KETOROLAC TROMETHAMINE- ketorolac tromethamine injection, solution
FOR INTRAVENOUS (IV)/ INTRAMUSCULAR (IM) USE (15 mg and 30 mg)
FOR INTRAMUSCULAR (IM) USE ONLY (60 mg)
Ketorolac tromethamine, a nonsteroidal anti-inflammatory drug (NSAID), is indicated for the short-term (up to 5 days in adults) management of moderately severe acute pain that requires analgesia at the opioid level. Oral ketorolac tromethamine is indicated only as continuation treatment following IV or IM dosing of ketorolac tromethamine, if necessary. The total combined duration of use of oral ketorolac tromethamine and ketorolac tromethamine injection should not exceed 5 days.
Ketorolac tromethamine is not indicated for use in pediatric patients and it is NOT indicated for minor or chronic painful conditions. Increasing the dose of ketorolac tromethamine beyond the label recommendations will not provide better efficacy but will increase the risk of developing serious adverse events.
- Ketorolac tromethamine can cause peptic ulcers, gastrointestinal bleeding and/or perforation of the stomach or intestines, which can be fatal. These events can occur at any time during use and without warning symptoms. Therefore, ketorolac tromethamine is CONTRAINDICATED in patients with active peptic ulcer disease, in patients with recent gastrointestinal bleeding or perforation, and in patients with a history of peptic ulcer disease or gastrointestinal bleeding. Elderly patients are at greater risk for serious gastrointestinal events (see WARNINGS).
CARDIOVASCULAR THROMBOTIC EVENTS
- Nonsteroidal anti-inflammatory drugs (NSAIDs) cause an increased risk of serious cardiovascular thrombotic events, including myocardial infarction and stroke, which can be fatal.
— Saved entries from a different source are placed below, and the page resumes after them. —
Lemma _get_table_DataFrame fuel df st :
  _get_table fuel (DataFrameInput df) st
  = (Return (from_pandas df), logged (from_pandas df) st).
Proof. by destruct fuel. Qed.

Lemma _filter_table_by_keys_preserving fuel table keys :
  preserving (_filter_table_by_keys fuel table keys).
Proof.
  unfold _filter_table_by_keys. destruct keys as [keys|];
    [|apply preserving_ret].
  apply preserving_bind; [apply preserving__get_table|].
  intros key_table. destruct (list_find _ _) as [[i field_name]|].
  - apply preserving_raise.
  - apply preserving_call_helper.
Qed.

(** X21.  [build] can be repeated: once it has returned a table, the same
    call made again at any later point of the session returns the same
    table and leaves the cache as it is.  Without keys the whole state is
    untouched; with keys the key table is looked up again (a data frame is
    converted again) and the key join is issued again. *)
Theorem build_repeatable fuel fuel' features keys start_datetime
    end_datetime st t st1 st2 :
  build fuel features keys start_datetime end_datetime st
  = (Return t, st1) →
  later_in_session st1 st2 →
  ∃ st3,
    build fuel' features keys start_datetime end_datetime st2
    = (Return t, st3)
    ∧ _built_tables st3 = _built_tables st2
    ∧ (keys = None → st3 = st2).
Proof.
  unfold build. destruct (is_feature_view features && is_unresolved features);
    [discriminate|].
  intros (t1 & sta & Hget & Hrest)%bind_Return Hlater.
  apply bind_Return in Hrest as (t2 & stb & Hfilter & Hrest).
  assert (Hpure : ∀ st0,
    (table ←M (if bool_decide (start_datetime ≠ None ∨ end_datetime ≠ None)
               then match timestamp_field features with
                    | None => raise MissingTimestampField
                    | Some _ =>
                        ret (_range_table_by_time t2 start_datetime
                               end_datetime)
                    end
               else ret t2);
     ret (if decide (EVENT_TIME_ATTRIBUTE_NAME ∈ get_field_names table)
          then drop_columns table EVENT_TIME_ATTRIBUTE_NAME
          else table)) st0 = (Return t, st0) ∧ st1 = stb).
  { intros st0. revert Hrest. unfold bind, ret, raise.
    case_bool_decide; [destruct (timestamp_field features)|];
      try discriminate; by intros [= <- <-]. }
  destruct (Hpure st) as [_ ->].
  assert (Hkept : cache_preserved sta st2).
  { eapply cache_preserved_trans; [|by apply later_in_session_preserved].
    destruct keys; [|injection Hfilter as _ <-; apply cache_preserved_refl].
    eapply _filter_table_by_keys_preserving, Hfilter. }
  apply _get_table_cached in Hget. apply Hkept in Hget.
  unfold bind at 1. rewrite (_get_table_hit _ _ _ _ _ Hget).
  rewrite decide_True by done.
  destruct keys as [keys|].
  - unfold _filter_table_by_keys in Hfilter.
    apply bind_Return in Hfilter as (key_table & stk & Hkey & Hjoin).
    destruct (list_find _ _) as [[i f]|] eqn:Hfind; [discriminate|].
    injection Hjoin as <- <-.
    assert (Hkey2 : ∃ stk2,
      _get_table fuel' keys st2 = (Return key_table, stk2)
      ∧ _built_tables stk2 = _built_tables st2).
    { destruct keys as [df|kd].
      - rewrite _get_table_DataFrame in Hkey. injection Hkey as <- _.
        rewrite _get_table_DataFrame. by eexists.
      - apply _get_table_cached in Hkey.
        assert (Hk2 : cache_preserved stk st2).
        { eapply cache_preserved_trans;
            [|by apply later_in_session_preserved].
          intros n v Hn. done. }
        apply Hk2 in Hkey. rewrite (_get_table_hit _ _ _ _ _ Hkey).
        rewrite decide_True by done. by eexists. }
    destruct Hkey2 as (stk2 & Hkey2 & Hcache).
    unfold bind at 1, _filter_table_by_keys, bind at 1. rewrite Hkey2, Hfind.
    rewrite call_helper_logged. rewrite (proj1 (Hpure _)).
    eexists. split_and!; [done|done|discriminate].
  - injection Hfilter as <- <-. unfold bind at 1, ret at 1.
    rewrite (proj1 (Hpure _)). by eexists.
Qed.
End CacheContentsProperties.
(** The last steps of both resamplings: the index becomes a column, the
    ['time'] column is computed from it and moved to the front, the index
    column is dropped. *)
Lemma reorder_time_first (kn : string) (index : Series) T (agg : DataFrame) :
  kn ≠ "time" → NoDup (columns agg) → kn ∉ columns agg → "time" ∉ columns agg →
  let d2 := drop_cols [kn] (set_col "time" (Datetime64 T) ((kn, index) :: agg)) in
  select_cols ("time" :: List.filter (λ c, negb (String.eqb c "time")) (columns d2)) d2
  = ("time", Datetime64 T) :: agg.
Proof.
  intros Hkn Hnd Hk Ht d2. subst d2. cbn [set_col].
  apply String.eqb_neq in Hkn as Hkn'. rewrite Hkn'.
  rewrite (set_col_absent _ _ agg Ht).
  assert (drop_cols [kn] ((kn, index) :: agg ++ [("time", Datetime64 T)])
          = agg ++ [("time", Datetime64 T)]) as ->.
  { unfold drop_cols. cbn [List.filter fst mem existsb]. rewrite String.eqb_refl. simpl.
    apply (drop_cols_id [kn]). intros c ->%list_elem_of_singleton.
    rewrite columns_app. intros [?|?%list_elem_of_singleton]%elem_of_app; done. }
  rewrite columns_app, List.filter_app. simpl.
  rewrite app_nil_r.
  rewrite (filter_all _ (columns agg)).
  2:{ intros c Hc. apply negb_true_iff, String.eqb_neq. by intros ->. }
  rewrite List.filter_app. simpl. rewrite (filter_none _ agg).
  2:{ intros [c s] Hin. simpl. apply String.eqb_neq. intros ->. apply Ht.
      change ("time" ∈ agg.*1). apply list_elem_of_fmap. by exists ("time", s). }
  simpl. f_equal. rewrite select_cols_app_r.
  - by apply select_cols_all.
  - intros c Hc ->%list_elem_of_singleton. done.
Qed.

(** ** The aggregation *)

Lemma agg_columns_float `{Library} {K} `{Key K} (keys : list (option K)) stats (cols : DataFrame) :
  (∀ cs, cs ∈ cols → is_float cs.2 = true) →
  agg_columns keys stats cols = Ok (stat_frame keys stats cols).
Proof.
  induction cols as [|[c s] cols IH]; intros Hf; [done|].
  assert (is_float s = true) as Hs by (apply (Hf (c, s)); left).
  destruct s as [xs| | |]; try done. cbn [agg_columns].
  rewrite IH by (intros cs Hcs; apply Hf; by right). done.
Qed.

Lemma columns_stat_frame `{Library} {K} `{Key K} (keys : list (option K)) stats (cols : DataFrame) :
  (∀ cs, cs ∈ cols → is_float cs.2 = true) →
  columns (stat_frame keys stats cols)
  = flat_map (λ c, map (stat_label c) stats) (columns cols).
Proof.
  induction cols as [|[c s] cols IH]; intros Hf; [done|].
  assert (is_float s = true) as Hs by (apply (Hf (c, s)); left).
  destruct s as [xs| | |]; try done. unfold stat_frame. cbn [flat_map].
  rewrite columns_app. fold (stat_frame keys stats cols).
  rewrite IH by (intros cs Hcs; apply Hf; by right).
  cbn [columns fmap list_fmap flat_map]. f_equal.
  unfold stat_columns. simpl. clear. induction stats as [|s stats IHs]; [done|].
  simpl. f_equal. apply IHs.
Qed.
(** * Englisg_filter.py: the quality classifier and the row reducer

    A shallow embedding of [src/Englisg_filter.py].

    - A Python [str] is a list of Unicode code points ([N]).
    - Python values that may raise are computed in the [result] monad.
    - What the program takes from the Unicode database, from numpy and from
      pandas ([str.isalpha], [str.lower], the truth value of an empty array,
      [pd.read_csv]) is not code of the repository: it is gathered in the
      record [runtime], over which every definition is parametric.  A
      concrete runtime for ASCII text, [ascii_rt], runs the examples. *)

From Stdlib Require Import Ascii String DecimalString.
From Stdlib Require Import List Bool Arith NArith ZArith QArith Lia.
From Stdlib Require Import Permutation Sorted SpecFloat.
Import ListNotations.

Local Open Scope nat_scope.
Local Open Scope list_scope.

(** ** Strings *)

Definition char := N.
Definition str := list char.

(** A string literal of the source, as code points. *)
Definition py (s : string) : str := map N_of_ascii (list_ascii_of_string s).

Definition char_eqb (a b : char) : bool := N.eqb a b.

Fixpoint str_eqb (a b : str) : bool :=
  match a, b with
  | [], [] => true
  | x :: a', y :: b' => char_eqb x y && str_eqb a' b'
  | _, _ => false
  end.

Definition SPACE : char := 32%N.
Definition UPPER_X : char := 88%N.

(** [str.isspace] on one character, which is also what [\s] matches in a
    [str] pattern and what [str.strip] and [str.split] take as separators:
    U+0009..U+000D, U+001C..U+0020, U+0085, U+00A0, U+1680, U+2000..U+200A,
    U+2028, U+2029, U+202F, U+205F, U+3000. *)
Definition isspace (c : char) : bool :=
  ((9 <=? c) && (c <=? 13) ||
   (28 <=? c) && (c <=? 32) ||
   (c =? 133) || (c =? 160) || (c =? 5760) ||
   (8192 <=? c) && (c <=? 8202) ||
   (c =? 8232) || (c =? 8233) || (c =? 8239) || (c =? 8287) ||
   (c =? 12288))%N.

(** [s.lstrip()], [s.rstrip()], [s.strip()] *)
Fixpoint lstrip (s : str) : str :=
  match s with
  | [] => []
  | c :: t => if isspace c then lstrip t else s
  end.

Definition rstrip (s : str) : str := rev (lstrip (rev s)).

Definition strip (s : str) : str := rstrip (lstrip s).

(** [re.sub(r'\s+', ' ', s)]: every maximal run of whitespace becomes one
    space.  [in_run] says that the previous character was whitespace, so the
    run's space has been emitted already. *)
Fixpoint sub_ws_from (in_run : bool) (s : str) : str :=
  match s with
  | [] => []
  | c :: t =>
      if isspace c
      then (if in_run then sub_ws_from true t else SPACE :: sub_ws_from true t)
      else c :: sub_ws_from false t
  end.

Definition re_sub_ws (s : str) : str := sub_ws_from false s.

(** [s.split()]: the maximal runs of non-whitespace characters.  [cur] is the
    word being read, reversed. *)
Fixpoint split_from (cur : str) (s : str) : list str :=
  match s with
  | [] => match cur with [] => [] | _ => [rev cur] end
  | c :: t =>
      if isspace c
      then match cur with
           | [] => split_from [] t
           | _ => rev cur :: split_from [] t
           end
      else split_from (c :: cur) t
  end.

Definition split (s : str) : list str := split_from [] s.

(** [re.search(r'X{5,}', s)] as a truth value: at some position the string
    goes on with at least five [X]. *)
Fixpoint starts_with_X (n : nat) (s : str) : bool :=
  match n with
  | O => true
  | S n' => match s with
            | [] => false
            | c :: t => char_eqb c UPPER_X && starts_with_X n' t
            end
  end.

Fixpoint re_search_X5 (s : str) : bool :=
  match s with
  | [] => false
  | _ :: t => starts_with_X 5 s || re_search_X5 t
  end.

(** [p in s] for strings *)
Fixpoint startswith (p s : str) : bool :=
  match p with
  | [] => true
  | a :: p' => match s with
               | [] => false
               | b :: s' => char_eqb a b && startswith p' s'
               end
  end.

Fixpoint str_in (p s : str) : bool :=
  startswith p s ||
  match s with
  | [] => false
  | _ :: t => str_in p t
  end.

(** ** Values and exceptions *)

Inductive exn : Type :=
| ValueError
| KeyError
| ZeroDivisionError
| OtherException (tag : N).

Inductive result (A : Type) : Type :=
| Ok (a : A)
| Raise (e : exn).

Arguments Ok {A} a.
Arguments Raise {A} e.

Definition bind {A B : Type} (r : result A) (k : A -> result B) : result B :=
  match r with
  | Ok a => k a
  | Raise e => Raise e
  end.

Notation "x <- r ;; k" := (bind r (fun x => k))
  (at level 61, r at next level, right associativity).

(** A scalar: what a cell of a DataFrame read by [pd.read_csv] holds, and
    what a caller may pass to the classifier.  A float other than NaN is
    carried by its [str()] text: float formatting is not modelled. *)
Inductive scalar : Type :=
| SNone
| SNaN
| SInt (z : Z)
| SBool (b : bool)
| SFloat (repr : str)
| SStr (s : str).
(** [in_deadlock]: the set of the cycle nodes whose name starts with P. *)
Definition coletar_processos (cs : list (list string)) : gset string :=
  foldl (λ acc cycle,
    foldl (λ acc node, if String.prefix "P" node then acc ∪ {[node]} else acc)
      acc cycle) ∅ cs.

Definition detectar_deadlock (so : Estado) : Snapshot :=
  let G := construir_grafo (processos so) (recursos so) in
  let cs := nx.simple_cycles G in
  {| graph := G; cycles := cs; in_deadlock := elements (coletar_processos cs) |}.

(** ** The lock-protected blocks of [Processo] *)

(** [list.remove(x)]: drops the first occurrence only. *)
Fixpoint py_remove (x : nat) (l : list nat) : list nat :=
  match l with
  | [] => []
  | y :: l' => if decide (x = y) then l' else y :: py_remove x l'
  end.

(** [random.choice(seq)] is [seq[k]] for the index [k] the generator
    draws below [len(seq)]; the draw is an argument here. *)
Definition choice {A : Type} (l : list A) (k : nat) : option A :=
  l !! (k `mod` length l)%nat.

Definition disponiveis_para_pedir (st : Estado) (me : Processo) : list nat :=
  filter (λ r, r ∉ recursos_posse me) (seq 0 (length (recursos st))).

Definition msg_solicitou (me : Processo) (rc : Recurso) : string :=
  "Processo " +:+ pretty (p_id me) +:+ " SOLICITOU " +:+ nome rc +:+ ".".

Definition msg_bloqueado (ps : list Processo) (me : Processo) (rc : Recurso)
    (d : nat) : string :=
  "Processo " +:+ pretty (p_id me) +:+ " BLOQUEADO por " +:+ nome rc
    +:+ " (Dono: P" +:+ from_option (λ q, pretty (p_id q)) "" (ps !! d) +:+ ").".

Definition msg_pegou (me : Processo) (rc : Recurso) : string :=
  "Processo " +:+ pretty (p_id me) +:+ " PEGOU " +:+ nome rc +:+ ".".

Definition msg_liberou (me : Processo) (rc : Recurso) : string :=
  "Processo " +:+ pretty (p_id me) +:+ " LIBEROU " +:+ nome rc +:+ ".".

(** One turn of the loop of [Processo.run], from the end of the sleep to
    the call of [solicitar_recurso] (whose first line logs the request).
    [None]: the candidate list is empty and the turn ends at [continue]. *)
Definition escolher (st : Estado) (p k : nat) : option nat :=
  match processos st !! p with
  | Some me =>
      let disponiveis := disponiveis_para_pedir st me in
      if bool_decide (disponiveis = []) then None else choice disponiveis k
  | None => None
  end.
This risk may occur early in treatment and may increase with duration of use (see WARNINGS and PRECAUTIONS).
- Ketorolac Tromethamine Injection, USP is CONTRAINDICATED in the setting of coronary artery bypass graft (CABG) surgery (see CONTRAINDICATIONS and WARNINGS).
- Ketorolac tromethamine is CONTRAINDICATED in patients with advanced renal impairment and in patients at risk for renal failure due to volume depletion (see WARNINGS).
RISK OF BLEEDING
- Ketorolac tromethamine inhibits platelet function and is, therefore, CONTRAINDICATED in patients with suspected or confirmed cerebrovascular bleeding, patients with hemorrhagic diathesis, incomplete hemostasis and those at high risk of bleeding (see WARNINGS and PRECAUTIONS).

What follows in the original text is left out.